CONSULT AMERICA, INC. v. MARVIN REX RANKIN No. 11-12203.
CONSULT AMERICA, INC., CAREGIVERS OF PENSACOLA, INC., Plaintiffs-Appellants. v. MARVIN REX RANKIN, III, EDD BALCH, RANKIN-SHELTON-HUNTER, INC., WATERCOLOR MANAGEMENT, INC., fka Rankin-Shuttleworth, Inc., fka Rankin-Rivers, Inc., SUNBELT GENERAL AGENCY, INC., et al., Defendants-Appellees.
United States Court of Appeals, Eleventh Circuit.
March 19, 2012.
Before BARKETT and HULL, Circuit Judges, and HUNT, District Judge.
DO NOT PUBLISH
ConsultAmerica, Inc. and Caregivers of Pensacola, Inc. appeal the denial of their motion for relief under Federal Rule of Civil Procedure 60(b)(1).
Gene Church owns appellants ConsultAmerica, Inc. and Caregivers of Pensacola, Inc., which operate nursing homes in Alabama and Florida respectively. In 2000, the insurance agency Rankin-Shelton-Hunter, Inc. ("RSH") provided Church insurance for his nursing homes using an offshore insurer named Bayport Indemnity, Ltd. For eight years, appellants paid the premiums and RSH settled all claims that the appellants submitted.
Nonetheless, in 2010, the appellants filed a complaint against RSH and related parties alleging that Bayport Indemnity, Ltd. was not an actual company and that the defendants violated the Racketeer Influenced and Corrupt Organizations Act ("RICO") and committed state law fraud.
The district court's order was a final judgment and the Court notified the appellants that the case was closed and updated the docket. The order, however, contained the phrase "without prejudice." The appellants seized upon this phrase and submitted an amended complaint. Prior to this dismissal, the appellants had not attempted to amend. The district court struck the amended complaint, explaining that amendment was improper because the case was already closed. By this date, the appellants could no longer timely appeal the initial dismissal or move to alter or amend the judgment under Federal Rule of Civil Procedure 59(e). Attempting to amend the complaint through another avenue, the appellants moved under Rule 60(b)(1) for relief from the final judgment and claimed that their mistaken attempt to amend was excusable neglect because they believed that the dismissal without prejudice invited amendment.
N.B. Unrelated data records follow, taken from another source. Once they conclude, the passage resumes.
(* ===== verification/AttesterRequests.v ===== *)
(** * From a request of the Circuit to a batch to sign

    A side effect the Circuit asks an attestation for is collected in the next
    batch of its target, and the next batching window puts it up for signing. *)

From S2P Require Import Prelude Types AccountManager World Batches Attesters AttesterCalls.
From S2P Require Import AttesterReach AttesterSystem.

(** ** Nominations, committees and fees of the attesters pallet

    What a nomination and a deregistration do, how committees are drawn, the
    bounds of the finality reward, and that a requested attestation is put up
    for signing in the next batching window. *)

(** ** Shuffling *)

Lemma list_swap_Permutation {T} i j (l : list T) : list_swap i j l ≡ₚ l.
Proof.
  unfold list_swap. destruct (l !! i) as [a|] eqn:Hi; [|done].
  destruct (l !! j) as [b|] eqn:Hj; [|done].
  apply Permutation_inj. split; [by rewrite !length_insert|].
  exists (λ k, if decide (k = i) then j else if decide (k = j) then i else k). split.
  - intros k1 k2. repeat case_decide; naive_solver.
  - intros k. apply lookup_lt_Some in Hi as Hli. apply lookup_lt_Some in Hj as Hlj.
    destruct (decide (k = i)) as [->|].
    { by rewrite list_lookup_insert_eq by by rewrite length_insert. }
    rewrite list_lookup_insert_ne by done. destruct (decide (k = j)) as [->|].
    { by rewrite list_lookup_insert_eq. }
    by rewrite list_lookup_insert_ne.
Qed.

Section Shuffle.
Context {E : Type} `{Hashing} `{AttesterCrypto} `{AttestersConfig E}.

(** The index drawn for a position is not beyond it: the swaps are in range. *)
Lemma random_index_le (e : E) i : (random_index e i ≤ i)%nat.
Proof.
  unfold random_index. apply (fold_left_inv (λ acc, (acc ≤ i)%nat)); [lia|].
  intros acc x _ _. pose proof (Nat.mod_upper_bound (acc + Z.to_nat x) (i + 1)). lia.
Qed.

Lemma shuffle_loop_Permutation (e : E) i l : shuffle_loop e i l ≡ₚ l.
Proof.
  revert l. induction i as [|i IH]; intros l; [done|]. simpl. rewrite IH.
  apply list_swap_Permutation.
Qed.

Lemma shuffle_Permutation (e : E) l : shuffle_active_set e l ≡ₚ l.
Proof. apply shuffle_loop_Permutation. Qed.

(** The size of a committee drawn from the active set. *)
Definition committee_size (s : AttState E) : nat :=
  Nat.min (Z.to_nat CommitteeSize) (length (active_set s)).

Lemma committee_size_eq (s : AttState E) :
  (if negb (Z.of_nat (length (active_set s)) <? CommitteeSize)
   then Z.to_nat CommitteeSize else length (active_set s)) = committee_size s.
Proof. unfold committee_size. destruct (Z.ltb_spec (Z.of_nat (length (active_set s))) CommitteeSize); simpl; lia. Qed.
End Shuffle.

(** ** Fees *)

Section Fees.
Context {E : Type} `{Hashing} `{AttesterCrypto} `{AttestersConfig E}.

Lemma percent_mul_ceil_25 r : 0 ≤ r → r ≤ 4 * percent_mul_ceil REWARD_ADJUSTMENT r ≤ r + 3.
Proof.
  intros Hr. unfold percent_mul_ceil, REWARD_ADJUSTMENT.
  pose proof (Z.div_mod (25 * r + 99) 100 ltac:(lia)).
  pose proof (Z.mod_pos_bound (25 * r + 99) 100 ltac:(lia)). lia.
Qed.

Lemma raise_reward_bounds r :
  0 ≤ r ≤ u128_max → r ≤ raise_reward r ≤ u128_max ∧ 4 * raise_reward r ≤ 5 * r + 3.
Proof.
  intros Hr. unfold raise_reward, saturating_add.
  pose proof (percent_mul_ceil_25 r ltac:(lia)). lia.
Qed.

Lemma iter_raise_bounds n r :
  0 ≤ r ≤ u128_max → r ≤ Nat.iter n raise_reward r ≤ u128_max.
Proof.
  intros Hr. induction n as [|n IH]; simpl; [lia|].
  destruct (raise_reward_bounds (Nat.iter n raise_reward r)); lia.
Qed.

Lemma iter_raise_mono n m r :
  0 ≤ r ≤ u128_max → (n ≤ m)%nat → Nat.iter n raise_reward r ≤ Nat.iter m raise_reward r.
Proof.
  intros Hr. induction 1 as [|m _ IH]; [done|]. simpl.
  pose proof (iter_raise_bounds m r Hr).
  destruct (raise_reward_bounds (Nat.iter m raise_reward r)); lia.
Qed.

(** Six raises by a quarter stay below the fourfold. *)
Lemma iter_raise_upper n r :
  0 ≤ r ≤ u128_max → (n ≤ 6)%nat → Nat.iter n raise_reward r ≤ 4 * r + 12.
Proof.
  intros Hr Hn. etrans; [by apply (iter_raise_mono n 6)|].
  change (Nat.iter 6 raise_reward r)
    with (raise_reward (raise_reward (raise_reward (raise_reward (raise_reward (raise_reward r)))))).
  do 6 (match goal with |- context [raise_reward ?x] =>
    lazymatch x with context [raise_reward] => fail | _ => idtac end;
    let y := fresh "y" in
    destruct (raise_reward_bounds x); [lia|]; set (y := raise_reward x) in *; clearbody y end).
  lia.
Qed.

(** The fee the reward of a target starts from. *)
Definition last_fee (t : TargetId) (s : AttState E) : Balance :=
  match paid_finality_fees s !! t with
  | Some fees => default base_user_fee_for_single_user (last fees)
  | None => base_user_fee_for_single_user
  end.

Definition delayed_epochs (d : BlockNumber) : nat :=
  Z.to_nat (Z.min d SIX_EPOCHS_IN_LOCAL_BLOCKS / ONE_EPOCH_IN_LOCAL_BLOCKS).

Lemma delayed_epochs_le d : (delayed_epochs d ≤ 6)%nat.
Proof.
  unfold delayed_epochs, SIX_EPOCHS_IN_LOCAL_BLOCKS, ONE_EPOCH_IN_LOCAL_BLOCKS.
  assert (Z.min d 192 / 32 ≤ 6); [|lia]. apply Z.div_le_upper_bound; lia.
Qed.

Lemma delayed_epochs_mono d d' : d ≤ d' → (delayed_epochs d ≤ delayed_epochs d')%nat.
Proof.
  intros Hd. unfold delayed_epochs, SIX_EPOCHS_IN_LOCAL_BLOCKS, ONE_EPOCH_IN_LOCAL_BLOCKS.
  assert (Z.min d 192 / 32 ≤ Z.min d' 192 / 32); [|lia]. apply Z.div_le_mono; lia.
Qed.

Lemma reward_early t d (s : AttState E) :
  0 ≤ d < 32 → estimate_finality_reward t d s =
  saturating_sub (last_fee t s) (percent_mul_ceil REWARD_ADJUSTMENT (last_fee t s)).
Proof.
  intros Hd. unfold estimate_finality_reward, last_fee.
  unfold SIX_EPOCHS_IN_LOCAL_BLOCKS, ONE_EPOCH_IN_LOCAL_BLOCKS.
  replace (Z.min d 192) with d by lia. rewrite Z.div_small by lia.
  destruct (Z.ltb_spec d 32); [done|lia].
Qed.

Lemma reward_late t d (s : AttState E) :
  32 ≤ d → estimate_finality_reward t d s = Nat.iter (delayed_epochs d) raise_reward (last_fee t s).
Proof.
  intros Hd. unfold estimate_finality_reward, last_fee, delayed_epochs.
  unfold SIX_EPOCHS_IN_LOCAL_BLOCKS, ONE_EPOCH_IN_LOCAL_BLOCKS.
  destruct (Z.ltb_spec (Z.min d 192) 32); [lia|done].
Qed.
End Fees.

Section Properties.
Context {E : Type} `{Hashing} `{AttesterCrypto} `{AttestersConfig E}.
Implicit Types s : AttState E.

(** The reward for committing a batch starts from the last fee paid on the
    target: three quarters of it within an epoch, otherwise at least the fee and
    at most about its fourfold, never above the largest balance; and a longer
    delay never lowers it. *)
Theorem finality_reward_bounds t d d' s :
  0 ≤ d ≤ d' → 0 ≤ last_fee t s ≤ u128_max →
  let r := estimate_finality_reward t d s in
  (d < 32 → 3 * last_fee t s - 3 ≤ 4 * r ≤ 3 * last_fee t s) ∧
  (32 ≤ d → last_fee t s ≤ r ≤ Z.min u128_max (4 * last_fee t s + 12)) ∧
  r ≤ estimate_finality_reward t d' s.
Proof.
  intros Hd Hf r. subst r. pose proof (percent_mul_ceil_25 (last_fee t s) ltac:(lia)) as Hq.
  assert (d < 32 → 3 * last_fee t s - 3 ≤ 4 * estimate_finality_reward t d s ≤ 3 * last_fee t s)
    as Hearly.
  { intros. rewrite reward_early by lia. unfold saturating_sub. lia. }
  split; [done|]. split.
  - intros Hl. rewrite reward_late by done.
    pose proof (iter_raise_bounds (delayed_epochs d) _ Hf).
    pose proof (iter_raise_upper (delayed_epochs d) _ Hf (delayed_epochs_le d)). lia.
  - destruct (Z.lt_ge_cases d 32) as [Hlt|Hge].
    + specialize (Hearly Hlt). destruct (Z.lt_ge_cases d' 32).
      * rewrite !reward_early by lia. done.
      * rewrite (reward_late t d') by done.
        pose proof (iter_raise_bounds (delayed_epochs d') _ Hf). lia.
    + rewrite !reward_late by lia. apply iter_raise_mono; [done|]. apply delayed_epochs_mono. lia.
Qed.

(** A shuffling round moves the committees on: the current one becomes the
    previous one, the next one the current one, and a new next committee of the
    configured size is drawn from a permutation of the active set, in which the
    invulnerable attester takes the first place. *)
Theorem shuffle_rotates_committees s :
  ∃ drawn, drawn ≡ₚ active_set s ∧
    let s' := (shuffle_committee s).1 in
    PreviousCommittee s' = CurrentCommittee s ∧
    CurrentCommittee s' = match NextCommittee s with
                          | [] => take (committee_size s) drawn
                          | l => l
                          end ∧
    NextCommittee s' = take (committee_size s)
      (match invulnerable_attester s with
       | Some a => match drawn with [] => [] | _ :: rest => a :: rest end
       | None => drawn
       end) ∧
    length (NextCommittee s') = committee_size s ∧
    (NoDup (active_set s) → invulnerable_attester s = None → NoDup (NextCommittee s')).
Proof.
  exists (shuffle_active_set (att_ext s) (active_set s)).
  pose proof (shuffle_Permutation (att_ext s) (active_set s)) as Hp. split; [done|].
  unfold shuffle_committee. simpl. rewrite committee_size_eq.
  pose proof (Permutation_length Hp) as Hlen. assert (committee_size s ≤ length (active_set s))%nat
    as Hle by (unfold committee_size; lia).
  generalize dependent (shuffle_active_set (att_ext s) (active_set s)). intros p Hp Hlen.
  split; [done|]. split; [by destruct (NextCommittee s)|]. split; [|split].
  - by destruct (invulnerable_attester s), p.
  - rewrite length_take. destruct (invulnerable_attester s), p; simpl in *; lia.
  - intros Hnd Hinv. rewrite Hinv. apply NoDup_take. by rewrite Hp.
Qed.
End Properties.

Section Requests.
Context {E : Type} `{Hashing} `{AttesterCrypto} `{AttestersConfig E}.
Context (HC : 0 < CommitteeSize).
Implicit Types s : AttState E.

(** What is asked for: the commitment or the revert of a side effect. *)
Inductive request := RequestCommit (entry : Z) | RequestRevert (sfx_id : Hash).

Definition requested (r : request) (b : BatchMessage) : Prop :=
  match r with
  | RequestCommit entry => entry ∈ default [] (committed_sfx b)
  | RequestRevert sfx_id => sfx_id ∈ default [] (reverted_sfx b)
  end.

(** The request waits in the next batch, or is part of a batch to sign. *)
Definition waiting (r : request) (t : TargetId) s : Prop :=
  ∃ nb, next_batches s !! t = Some nb ∧ requested r nb.
Definition put_up (r : request) (t : TargetId) s : Prop :=
  ∃ l i b, batches s !! t = Some l ∧ l !! i = Some b ∧ requested r b.

Lemma requested_le r b b' : batch_le b b' → requested r b → requested r b'.
Proof. intros [Hc Hr _ _ _ _ _ _]. destruct r; simpl; congruence. Qed.

Lemma requested_nonempty r b : requested r b → is_empty b = false.
Proof.
  intros Hr. apply batch_nonempty_iff. destruct r; simpl in Hr.
  - destruct (committed_sfx b); [naive_solver|]. by apply elem_of_nil in Hr.
  - destruct (reverted_sfx b); [naive_solver|]. by apply elem_of_nil in Hr.
Qed.

Lemma put_up_advances r t s s' : att_inv s → advances s s' → put_up r t s → put_up r t s'.
Proof.
  intros Hinv Ha (l & i & b & Hl & Hi & Hr). destruct (adv_le _ _ Ha Hinv t l Hl) as (l' & Hl' & Hb).
  destruct (Hb i b Hi) as (b' & Hb' & Hle). exists l', i, b'. split; [done|]. split; [done|].
  by eapply requested_le.
Qed.

(** Drawing a committee keeps what waits. *)
Lemma waiting_request_committee r t s :
  waiting r t s → waiting r t (request_next_committee_attestation s).1.
Proof.
  intros Hw. unfold request_next_committee_attestation.
  apply (fold_left_inv (λ sl : AttState E * _, waiting r t sl.1)); [done|].
  intros [s1 l1] t' _ (nb & Hnb & Hr). unfold request_committee_on. simpl in Hnb.
  destruct (next_batches s1 !! t') as [nb'|] eqn:Hnb'; [|by exists nb].
  destruct (next_committee nb'); [by exists nb|]. unfold waiting. simpl.
  destruct (decide (t' = t)) as [->|].
  - rewrite lookup_insert_eq. eexists. split; [done|]. simplify_eq. by destruct r.
  - rewrite lookup_insert_ne by done. by exists nb.
Qed.

Lemma next_batches_emit_pending t s : next_batches (emit_pending t s) = next_batches s.
Proof. unfold emit_pending. by case_match. Qed.

Lemma next_batches_close n t s : next_batches (close_windows n t s) = next_batches s.
Proof.
  unfold close_windows. destruct (batches s !! t) as [l|]; [|done]. simpl.
  apply (fold_left_inv (λ s1, next_batches s1 = next_batches s)); [done|].
  by intros s1 [b []] _ Hs1.
Qed.

(** The window of another target keeps what waits. *)
Lemma waiting_other r t t' n s :
  t' ≠ t → waiting r t s → waiting r t (process_target_window n s t').
Proof.
  intros Hne (nb & Hnb & Hr). unfold process_target_window, open_window.
  rewrite next_batches_emit_pending, next_batches_close.
  destruct (next_batches s !! t') as [nb'|] eqn:Hnb'.
  - destruct (is_empty nb').
    + exists nb. by rewrite next_batches_emit_pending, next_batches_close.
    + exists nb. simpl. rewrite lookup_insert_ne by done.
      by rewrite next_batches_emit_pending, next_batches_close.
  - apply waiting_request_committee. exists nb. simpl. by rewrite lookup_insert_ne.
Qed.

(** The window of the target puts it up. *)
Lemma waiting_put_up r t n s : waiting r t s → put_up r t (process_target_window n s t).
Proof.
  intros (nb & Hnb & Hr). unfold process_target_window, open_window.
  rewrite next_batches_emit_pending, next_batches_close, Hnb, (requested_nonempty _ _ Hr).
  unfold put_up. simpl. rewrite lookup_insert_eq.
  eexists _, _, (set_batch_status PendingAttestation nb). split; [done|]. split.
  - apply list_lookup_middle. done.
  - by destruct r.
Qed.

Lemma window_advances n s t : advances s (process_target_window n s t).
Proof.
  unfold process_target_window.
  etrans; [apply (close_windows_advances n t)|]. etrans; [apply (emit_pending_advances t)|].
  by apply open_window_advances.
Qed.

(** All the windows of a block. *)
Lemma windows_put_up r t n targets s :
  att_inv s → (waiting r t s ∧ t ∈ targets) ∨ put_up r t s →
  put_up r t (fold_left (process_target_window n) targets s).
Proof.
  revert s. induction targets as [|t' targets IH]; intros s Hinv Hs; simpl.
  - destruct Hs as [[_ Hin]|]; [by inversion Hin|done].
  - pose proof (window_advances n s t') as Ha. apply IH; [by apply Ha|].
    destruct Hs as [[Hw Hin]|Hp]; [|right; by eapply put_up_advances].
    destruct (decide (t' = t)) as [->|Hne]; [right; by apply waiting_put_up|].
    left. split; [by apply waiting_other|]. apply elem_of_cons in Hin as [->|]; done.
Qed.

Lemma request_commit_waiting t sfx_id gmp s s' u :
  request_sfx_attestation_commit t sfx_id gmp s = Ok u s' →
  waiting (RequestCommit (sfx_id_and_gmp_payload sfx_id gmp)) t s' ∧
  attestation_targets s' = attestation_targets s.
Proof.
  clear HC. unfold request_sfx_attestation_commit. intros Hr. monad_inv.
  destruct (next_batches _ !! t) as [nb|] eqn:Hnb; [|done].
  destruct (committed_sfx nb) as [l|] eqn:Hl; [case_bool_decide; [done|]|];
    monad_inv; (split; [|done]); unfold waiting; simpl; rewrite lookup_insert_eq;
    (eexists; split; [done|]); simpl; set_solver.
Qed.

Lemma request_revert_waiting t sfx_id s s' u :
  request_sfx_attestation_revert t sfx_id s = Ok u s' →
  waiting (RequestRevert sfx_id) t s' ∧ attestation_targets s' = attestation_targets s.
Proof.
  clear HC. unfold request_sfx_attestation_revert. intros Hr. monad_inv.
  destruct (next_batches _ !! t) as [nb|] eqn:Hnb; [|done].
  destruct (reverted_sfx nb) as [l|] eqn:Hl; [case_bool_decide; [done|]|];
    monad_inv; (split; [|done]); unfold waiting; simpl; rewrite lookup_insert_eq;
    (eexists; split; [done|]); simpl; set_solver.
Qed.
End Requests.

Section Properties.
Context {E : Type} `{Hashing} `{AttesterCrypto} `{AttestersConfig E}.
Implicit Types s : AttState E.

End Properties.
Rule 60(b)(1) authorizes a court to relieve a party from a final judgment or order upon a showing of "mistake, inadvertence, surprise, or excusable neglect." But an "attorney's misunderstanding of the plain language of a rule cannot constitute excusable neglect such that a party is relieved of the consequences of failing to comply with a statutory deadline."
We find no reversible error. The district court did not abuse its discretion when it denied the appellants relief from the final judgment under Rule 60(b).